Try it
Within the records below, reproduce without change the lines from the line that has "(** * webmesh: replicated" through the line that has "GetRoute, PutRoute, AppendNodeToRoute)", and only those.

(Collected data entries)
--- START ---

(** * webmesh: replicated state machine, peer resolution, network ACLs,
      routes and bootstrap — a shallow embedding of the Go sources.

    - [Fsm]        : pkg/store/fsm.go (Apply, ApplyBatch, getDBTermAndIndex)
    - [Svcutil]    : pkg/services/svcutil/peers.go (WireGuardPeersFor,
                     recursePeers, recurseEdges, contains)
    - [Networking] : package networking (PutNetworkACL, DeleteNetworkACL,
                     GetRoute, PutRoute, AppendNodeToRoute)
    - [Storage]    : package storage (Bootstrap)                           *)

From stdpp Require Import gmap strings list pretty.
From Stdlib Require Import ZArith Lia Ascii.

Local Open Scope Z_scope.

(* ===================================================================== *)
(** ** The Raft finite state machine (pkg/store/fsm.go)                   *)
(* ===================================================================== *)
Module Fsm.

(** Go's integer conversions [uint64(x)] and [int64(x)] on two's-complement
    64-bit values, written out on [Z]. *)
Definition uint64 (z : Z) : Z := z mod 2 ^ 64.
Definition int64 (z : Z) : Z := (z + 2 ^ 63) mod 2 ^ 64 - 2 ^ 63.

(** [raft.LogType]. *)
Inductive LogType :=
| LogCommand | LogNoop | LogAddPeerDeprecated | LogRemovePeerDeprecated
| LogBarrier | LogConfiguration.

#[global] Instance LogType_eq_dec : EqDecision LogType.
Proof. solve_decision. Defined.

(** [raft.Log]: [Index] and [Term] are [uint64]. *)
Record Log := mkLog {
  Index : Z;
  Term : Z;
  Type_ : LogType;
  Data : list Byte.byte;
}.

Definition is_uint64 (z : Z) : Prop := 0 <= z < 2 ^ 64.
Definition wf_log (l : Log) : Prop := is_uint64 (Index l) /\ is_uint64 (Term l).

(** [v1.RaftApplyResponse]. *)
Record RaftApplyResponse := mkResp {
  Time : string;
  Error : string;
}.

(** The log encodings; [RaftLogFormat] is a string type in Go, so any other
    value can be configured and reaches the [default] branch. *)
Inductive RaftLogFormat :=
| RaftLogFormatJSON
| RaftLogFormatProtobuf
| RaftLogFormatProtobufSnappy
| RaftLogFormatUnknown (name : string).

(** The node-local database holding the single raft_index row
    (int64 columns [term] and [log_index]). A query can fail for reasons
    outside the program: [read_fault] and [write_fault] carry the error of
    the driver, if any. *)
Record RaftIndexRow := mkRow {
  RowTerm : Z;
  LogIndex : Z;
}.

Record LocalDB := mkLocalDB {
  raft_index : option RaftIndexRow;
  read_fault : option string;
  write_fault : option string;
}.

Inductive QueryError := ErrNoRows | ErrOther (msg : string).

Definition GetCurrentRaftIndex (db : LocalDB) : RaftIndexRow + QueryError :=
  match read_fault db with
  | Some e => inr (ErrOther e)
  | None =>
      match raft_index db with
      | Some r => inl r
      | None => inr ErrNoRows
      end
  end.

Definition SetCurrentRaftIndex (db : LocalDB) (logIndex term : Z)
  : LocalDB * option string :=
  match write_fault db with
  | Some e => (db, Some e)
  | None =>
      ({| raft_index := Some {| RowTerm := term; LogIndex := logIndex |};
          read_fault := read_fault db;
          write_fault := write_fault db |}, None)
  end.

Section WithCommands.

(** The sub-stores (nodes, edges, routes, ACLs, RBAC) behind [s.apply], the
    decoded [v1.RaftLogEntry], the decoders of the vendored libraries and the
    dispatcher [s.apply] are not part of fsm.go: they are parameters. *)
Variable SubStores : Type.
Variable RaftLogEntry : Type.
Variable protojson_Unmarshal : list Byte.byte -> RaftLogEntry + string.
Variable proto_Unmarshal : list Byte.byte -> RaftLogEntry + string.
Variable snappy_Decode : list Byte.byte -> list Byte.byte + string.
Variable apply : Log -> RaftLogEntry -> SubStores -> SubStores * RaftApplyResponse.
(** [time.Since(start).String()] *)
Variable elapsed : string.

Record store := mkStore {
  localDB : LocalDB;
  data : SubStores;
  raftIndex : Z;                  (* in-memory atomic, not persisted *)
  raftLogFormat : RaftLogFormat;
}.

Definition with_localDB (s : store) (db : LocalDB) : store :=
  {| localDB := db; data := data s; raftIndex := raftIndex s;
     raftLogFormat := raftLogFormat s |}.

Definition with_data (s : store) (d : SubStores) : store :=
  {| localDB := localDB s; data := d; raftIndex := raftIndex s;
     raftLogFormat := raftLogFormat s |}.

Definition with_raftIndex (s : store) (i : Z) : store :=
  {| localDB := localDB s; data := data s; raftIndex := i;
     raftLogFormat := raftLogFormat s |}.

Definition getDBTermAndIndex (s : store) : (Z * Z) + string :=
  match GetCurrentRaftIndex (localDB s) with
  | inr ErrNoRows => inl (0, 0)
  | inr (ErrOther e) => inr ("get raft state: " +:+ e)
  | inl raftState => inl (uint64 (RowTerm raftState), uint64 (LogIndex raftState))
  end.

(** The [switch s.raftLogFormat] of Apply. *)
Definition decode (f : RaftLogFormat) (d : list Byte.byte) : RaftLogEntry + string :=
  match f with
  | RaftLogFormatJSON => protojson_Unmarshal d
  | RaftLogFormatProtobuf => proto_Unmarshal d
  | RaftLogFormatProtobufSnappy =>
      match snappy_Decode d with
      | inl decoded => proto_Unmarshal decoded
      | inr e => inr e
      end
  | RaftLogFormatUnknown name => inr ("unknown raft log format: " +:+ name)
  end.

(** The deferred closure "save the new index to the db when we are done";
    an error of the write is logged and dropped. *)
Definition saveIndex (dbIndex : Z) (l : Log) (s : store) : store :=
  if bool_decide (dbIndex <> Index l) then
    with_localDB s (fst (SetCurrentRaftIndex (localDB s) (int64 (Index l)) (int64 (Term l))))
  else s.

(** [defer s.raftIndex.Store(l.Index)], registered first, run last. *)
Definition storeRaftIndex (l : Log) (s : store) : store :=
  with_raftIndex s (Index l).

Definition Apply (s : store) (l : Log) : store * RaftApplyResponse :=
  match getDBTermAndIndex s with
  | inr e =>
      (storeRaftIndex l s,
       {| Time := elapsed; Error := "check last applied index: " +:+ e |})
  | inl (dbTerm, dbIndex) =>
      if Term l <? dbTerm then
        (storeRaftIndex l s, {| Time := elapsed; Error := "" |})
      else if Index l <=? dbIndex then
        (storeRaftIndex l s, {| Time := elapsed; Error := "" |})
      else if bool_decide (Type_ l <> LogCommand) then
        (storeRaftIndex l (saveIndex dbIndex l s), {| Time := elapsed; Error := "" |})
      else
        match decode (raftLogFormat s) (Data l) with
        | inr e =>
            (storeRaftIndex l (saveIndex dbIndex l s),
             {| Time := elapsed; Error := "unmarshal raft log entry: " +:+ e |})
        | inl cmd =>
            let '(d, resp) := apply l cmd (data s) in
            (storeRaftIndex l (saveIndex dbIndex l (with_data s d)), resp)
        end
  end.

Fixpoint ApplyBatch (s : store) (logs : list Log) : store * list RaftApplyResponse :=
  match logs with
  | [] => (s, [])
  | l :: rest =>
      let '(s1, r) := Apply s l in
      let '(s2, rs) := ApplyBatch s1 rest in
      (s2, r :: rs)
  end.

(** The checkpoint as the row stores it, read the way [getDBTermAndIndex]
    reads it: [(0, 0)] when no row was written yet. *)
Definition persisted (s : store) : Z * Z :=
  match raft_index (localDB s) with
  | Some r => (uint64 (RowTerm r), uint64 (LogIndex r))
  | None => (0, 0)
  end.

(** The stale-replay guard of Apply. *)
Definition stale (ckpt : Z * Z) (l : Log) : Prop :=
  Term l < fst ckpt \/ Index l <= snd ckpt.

--- END ---
--- START ---

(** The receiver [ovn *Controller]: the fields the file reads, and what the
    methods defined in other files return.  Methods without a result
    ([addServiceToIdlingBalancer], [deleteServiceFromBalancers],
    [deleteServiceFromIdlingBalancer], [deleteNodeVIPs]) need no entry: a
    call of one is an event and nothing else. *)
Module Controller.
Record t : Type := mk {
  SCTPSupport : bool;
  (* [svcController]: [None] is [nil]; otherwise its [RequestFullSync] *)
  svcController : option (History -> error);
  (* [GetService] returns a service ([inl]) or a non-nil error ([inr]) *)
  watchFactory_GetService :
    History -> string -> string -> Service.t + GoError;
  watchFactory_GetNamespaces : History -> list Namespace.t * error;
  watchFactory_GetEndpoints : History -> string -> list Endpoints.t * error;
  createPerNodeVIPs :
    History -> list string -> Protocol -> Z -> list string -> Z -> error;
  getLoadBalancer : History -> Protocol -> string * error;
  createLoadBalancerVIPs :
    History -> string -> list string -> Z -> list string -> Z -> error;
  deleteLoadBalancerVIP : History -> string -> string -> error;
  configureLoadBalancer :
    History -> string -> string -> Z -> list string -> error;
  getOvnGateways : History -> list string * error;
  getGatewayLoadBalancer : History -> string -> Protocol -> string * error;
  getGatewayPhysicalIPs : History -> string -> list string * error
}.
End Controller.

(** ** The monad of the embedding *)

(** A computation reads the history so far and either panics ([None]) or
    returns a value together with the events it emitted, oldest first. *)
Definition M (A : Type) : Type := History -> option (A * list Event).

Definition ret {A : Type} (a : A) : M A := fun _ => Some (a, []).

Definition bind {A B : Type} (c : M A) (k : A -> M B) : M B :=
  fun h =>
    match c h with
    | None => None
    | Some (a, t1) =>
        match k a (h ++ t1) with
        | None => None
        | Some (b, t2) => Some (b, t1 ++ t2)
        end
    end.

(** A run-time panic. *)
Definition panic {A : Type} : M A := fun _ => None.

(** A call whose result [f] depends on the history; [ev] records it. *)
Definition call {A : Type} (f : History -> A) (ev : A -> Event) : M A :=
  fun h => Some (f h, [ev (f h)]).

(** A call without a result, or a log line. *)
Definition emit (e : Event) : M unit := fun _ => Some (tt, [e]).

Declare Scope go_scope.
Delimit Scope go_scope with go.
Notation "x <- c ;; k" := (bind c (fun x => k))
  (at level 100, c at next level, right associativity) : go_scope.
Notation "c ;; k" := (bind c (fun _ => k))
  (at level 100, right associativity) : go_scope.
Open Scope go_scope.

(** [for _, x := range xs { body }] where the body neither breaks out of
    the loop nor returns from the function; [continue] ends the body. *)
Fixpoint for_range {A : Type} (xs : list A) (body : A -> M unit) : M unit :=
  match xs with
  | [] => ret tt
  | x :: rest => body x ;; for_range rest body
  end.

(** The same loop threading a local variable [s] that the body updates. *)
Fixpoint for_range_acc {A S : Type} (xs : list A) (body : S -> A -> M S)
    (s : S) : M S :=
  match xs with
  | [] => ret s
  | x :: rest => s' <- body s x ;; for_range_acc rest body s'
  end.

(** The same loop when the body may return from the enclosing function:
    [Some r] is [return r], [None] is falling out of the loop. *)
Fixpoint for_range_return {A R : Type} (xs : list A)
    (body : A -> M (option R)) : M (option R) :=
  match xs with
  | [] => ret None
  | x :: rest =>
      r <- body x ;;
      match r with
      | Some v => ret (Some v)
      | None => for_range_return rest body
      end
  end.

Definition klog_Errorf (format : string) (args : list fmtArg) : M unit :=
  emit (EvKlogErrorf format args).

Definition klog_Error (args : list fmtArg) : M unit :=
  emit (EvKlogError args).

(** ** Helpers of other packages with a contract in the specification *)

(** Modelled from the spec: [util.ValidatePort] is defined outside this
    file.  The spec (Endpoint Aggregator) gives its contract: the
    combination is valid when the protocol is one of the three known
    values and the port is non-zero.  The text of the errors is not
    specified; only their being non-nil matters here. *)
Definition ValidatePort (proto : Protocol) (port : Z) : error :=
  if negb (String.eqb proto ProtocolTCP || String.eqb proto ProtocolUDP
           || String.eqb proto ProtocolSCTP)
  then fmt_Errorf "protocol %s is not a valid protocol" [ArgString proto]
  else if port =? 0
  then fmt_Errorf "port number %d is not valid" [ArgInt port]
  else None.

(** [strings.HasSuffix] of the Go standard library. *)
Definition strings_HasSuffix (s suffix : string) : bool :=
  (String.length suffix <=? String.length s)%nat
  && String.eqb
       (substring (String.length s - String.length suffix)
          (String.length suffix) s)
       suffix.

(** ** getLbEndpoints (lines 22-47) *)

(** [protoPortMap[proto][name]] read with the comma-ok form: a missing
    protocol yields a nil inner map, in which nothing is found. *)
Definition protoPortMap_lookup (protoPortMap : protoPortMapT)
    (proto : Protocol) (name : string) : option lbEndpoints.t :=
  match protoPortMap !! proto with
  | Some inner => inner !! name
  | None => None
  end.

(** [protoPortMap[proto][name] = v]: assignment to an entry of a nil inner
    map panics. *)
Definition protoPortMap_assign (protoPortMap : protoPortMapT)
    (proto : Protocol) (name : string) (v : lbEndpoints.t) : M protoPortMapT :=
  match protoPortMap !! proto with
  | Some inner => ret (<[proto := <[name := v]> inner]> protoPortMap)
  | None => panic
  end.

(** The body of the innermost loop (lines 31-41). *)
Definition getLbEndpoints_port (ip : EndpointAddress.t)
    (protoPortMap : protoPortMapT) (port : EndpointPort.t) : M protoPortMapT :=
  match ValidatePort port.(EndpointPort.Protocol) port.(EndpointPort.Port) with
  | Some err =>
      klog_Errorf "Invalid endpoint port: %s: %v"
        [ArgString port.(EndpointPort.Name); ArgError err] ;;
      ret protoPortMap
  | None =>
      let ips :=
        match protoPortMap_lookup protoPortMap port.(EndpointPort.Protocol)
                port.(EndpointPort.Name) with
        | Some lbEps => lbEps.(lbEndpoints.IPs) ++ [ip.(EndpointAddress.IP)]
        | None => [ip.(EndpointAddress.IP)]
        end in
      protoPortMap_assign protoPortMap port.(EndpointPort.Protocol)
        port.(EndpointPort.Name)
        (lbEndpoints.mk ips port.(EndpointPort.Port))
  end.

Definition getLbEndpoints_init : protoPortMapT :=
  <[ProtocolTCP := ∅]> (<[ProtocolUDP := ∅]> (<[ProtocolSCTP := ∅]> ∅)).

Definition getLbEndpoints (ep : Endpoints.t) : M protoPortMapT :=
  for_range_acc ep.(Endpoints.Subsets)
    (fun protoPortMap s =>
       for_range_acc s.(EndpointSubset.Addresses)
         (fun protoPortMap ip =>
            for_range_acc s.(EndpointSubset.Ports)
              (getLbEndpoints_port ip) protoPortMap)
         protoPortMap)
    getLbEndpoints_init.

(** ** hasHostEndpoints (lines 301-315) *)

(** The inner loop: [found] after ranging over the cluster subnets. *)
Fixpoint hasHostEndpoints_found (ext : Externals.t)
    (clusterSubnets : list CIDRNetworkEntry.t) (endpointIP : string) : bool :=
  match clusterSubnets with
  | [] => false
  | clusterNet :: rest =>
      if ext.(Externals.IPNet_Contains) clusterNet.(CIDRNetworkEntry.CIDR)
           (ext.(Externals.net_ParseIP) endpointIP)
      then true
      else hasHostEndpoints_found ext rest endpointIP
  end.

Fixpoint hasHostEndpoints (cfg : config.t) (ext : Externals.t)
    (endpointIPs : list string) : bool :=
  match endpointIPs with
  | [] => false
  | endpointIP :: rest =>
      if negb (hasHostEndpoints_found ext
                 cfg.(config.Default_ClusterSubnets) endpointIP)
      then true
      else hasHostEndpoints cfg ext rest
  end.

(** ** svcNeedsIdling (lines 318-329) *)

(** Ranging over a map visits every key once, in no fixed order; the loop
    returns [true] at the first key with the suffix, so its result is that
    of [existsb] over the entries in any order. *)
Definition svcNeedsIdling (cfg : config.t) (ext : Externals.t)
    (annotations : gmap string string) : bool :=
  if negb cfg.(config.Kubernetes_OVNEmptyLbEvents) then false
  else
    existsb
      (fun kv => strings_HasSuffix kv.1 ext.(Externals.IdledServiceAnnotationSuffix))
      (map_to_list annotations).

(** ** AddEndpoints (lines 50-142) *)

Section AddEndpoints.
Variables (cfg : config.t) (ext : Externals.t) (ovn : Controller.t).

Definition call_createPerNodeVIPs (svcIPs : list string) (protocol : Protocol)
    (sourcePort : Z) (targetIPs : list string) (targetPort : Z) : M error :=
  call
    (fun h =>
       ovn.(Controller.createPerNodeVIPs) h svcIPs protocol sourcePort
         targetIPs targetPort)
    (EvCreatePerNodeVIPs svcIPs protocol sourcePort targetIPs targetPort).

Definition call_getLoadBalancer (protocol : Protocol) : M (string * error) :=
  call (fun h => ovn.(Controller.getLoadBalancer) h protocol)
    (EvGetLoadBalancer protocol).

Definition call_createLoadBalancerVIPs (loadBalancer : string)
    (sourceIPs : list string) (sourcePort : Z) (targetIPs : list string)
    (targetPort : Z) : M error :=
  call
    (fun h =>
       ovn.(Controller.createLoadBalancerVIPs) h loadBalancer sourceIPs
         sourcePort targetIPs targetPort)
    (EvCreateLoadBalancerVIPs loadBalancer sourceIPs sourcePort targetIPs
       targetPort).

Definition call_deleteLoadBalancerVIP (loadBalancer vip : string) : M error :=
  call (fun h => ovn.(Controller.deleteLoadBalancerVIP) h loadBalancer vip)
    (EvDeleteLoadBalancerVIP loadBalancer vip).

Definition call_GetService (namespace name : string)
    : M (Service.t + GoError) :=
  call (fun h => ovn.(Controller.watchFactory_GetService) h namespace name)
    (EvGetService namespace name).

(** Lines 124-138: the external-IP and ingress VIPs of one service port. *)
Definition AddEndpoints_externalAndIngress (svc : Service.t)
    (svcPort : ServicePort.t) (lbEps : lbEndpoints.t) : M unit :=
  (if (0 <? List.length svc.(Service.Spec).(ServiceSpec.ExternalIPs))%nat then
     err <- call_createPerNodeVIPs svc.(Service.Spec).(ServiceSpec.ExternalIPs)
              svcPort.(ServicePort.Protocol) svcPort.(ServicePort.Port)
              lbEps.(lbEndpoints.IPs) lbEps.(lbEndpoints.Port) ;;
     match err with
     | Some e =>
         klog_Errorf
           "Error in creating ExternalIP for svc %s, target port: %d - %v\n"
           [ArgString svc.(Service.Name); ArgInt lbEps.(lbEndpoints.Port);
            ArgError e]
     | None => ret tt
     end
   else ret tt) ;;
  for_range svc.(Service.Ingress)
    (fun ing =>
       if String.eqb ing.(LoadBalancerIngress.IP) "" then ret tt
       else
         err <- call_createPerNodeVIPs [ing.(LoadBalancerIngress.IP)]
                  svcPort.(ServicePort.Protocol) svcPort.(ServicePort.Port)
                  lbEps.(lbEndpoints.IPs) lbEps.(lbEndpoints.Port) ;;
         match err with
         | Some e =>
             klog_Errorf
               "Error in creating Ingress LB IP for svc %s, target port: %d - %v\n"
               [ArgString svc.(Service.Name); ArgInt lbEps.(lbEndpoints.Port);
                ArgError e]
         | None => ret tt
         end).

--- END ---
--- START ---

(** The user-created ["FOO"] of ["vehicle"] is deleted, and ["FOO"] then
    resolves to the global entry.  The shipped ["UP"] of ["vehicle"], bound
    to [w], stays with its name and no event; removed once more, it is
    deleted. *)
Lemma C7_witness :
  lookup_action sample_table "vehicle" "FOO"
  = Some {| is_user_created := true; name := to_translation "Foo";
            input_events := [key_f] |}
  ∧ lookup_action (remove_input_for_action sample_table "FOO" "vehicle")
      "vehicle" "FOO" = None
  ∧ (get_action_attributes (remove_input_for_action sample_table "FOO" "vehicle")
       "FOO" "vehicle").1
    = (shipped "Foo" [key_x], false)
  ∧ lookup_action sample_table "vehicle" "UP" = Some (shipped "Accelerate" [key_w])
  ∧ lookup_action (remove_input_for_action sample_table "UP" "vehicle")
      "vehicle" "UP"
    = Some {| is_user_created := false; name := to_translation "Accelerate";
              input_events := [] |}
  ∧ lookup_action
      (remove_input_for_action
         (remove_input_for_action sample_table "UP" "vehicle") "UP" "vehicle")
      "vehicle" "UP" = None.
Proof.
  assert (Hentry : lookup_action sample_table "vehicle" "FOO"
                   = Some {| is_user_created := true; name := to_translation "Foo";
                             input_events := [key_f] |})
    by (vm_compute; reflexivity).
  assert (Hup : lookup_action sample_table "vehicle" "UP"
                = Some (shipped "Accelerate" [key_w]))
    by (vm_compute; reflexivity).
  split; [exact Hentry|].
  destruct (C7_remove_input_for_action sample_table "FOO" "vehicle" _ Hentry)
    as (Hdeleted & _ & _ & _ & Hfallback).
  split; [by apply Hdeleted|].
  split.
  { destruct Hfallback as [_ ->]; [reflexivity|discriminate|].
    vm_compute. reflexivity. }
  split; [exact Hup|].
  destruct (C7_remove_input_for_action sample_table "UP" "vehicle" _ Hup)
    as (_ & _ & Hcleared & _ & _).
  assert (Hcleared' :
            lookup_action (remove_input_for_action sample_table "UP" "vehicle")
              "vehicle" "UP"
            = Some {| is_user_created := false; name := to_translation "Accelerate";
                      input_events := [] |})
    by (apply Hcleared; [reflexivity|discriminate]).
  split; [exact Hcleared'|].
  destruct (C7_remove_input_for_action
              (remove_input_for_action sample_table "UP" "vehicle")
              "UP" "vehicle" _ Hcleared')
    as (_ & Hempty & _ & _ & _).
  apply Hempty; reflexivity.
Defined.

--- END ---

Completed task
(** * webmesh: replicated state machine, peer resolution, network ACLs,
      routes and bootstrap — a shallow embedding of the Go sources.

    - [Fsm]        : pkg/store/fsm.go (Apply, ApplyBatch, getDBTermAndIndex)
    - [Svcutil]    : pkg/services/svcutil/peers.go (WireGuardPeersFor,
                     recursePeers, recurseEdges, contains)
    - [Networking] : package networking (PutNetworkACL, DeleteNetworkACL,
                     GetRoute, PutRoute, AppendNodeToRoute)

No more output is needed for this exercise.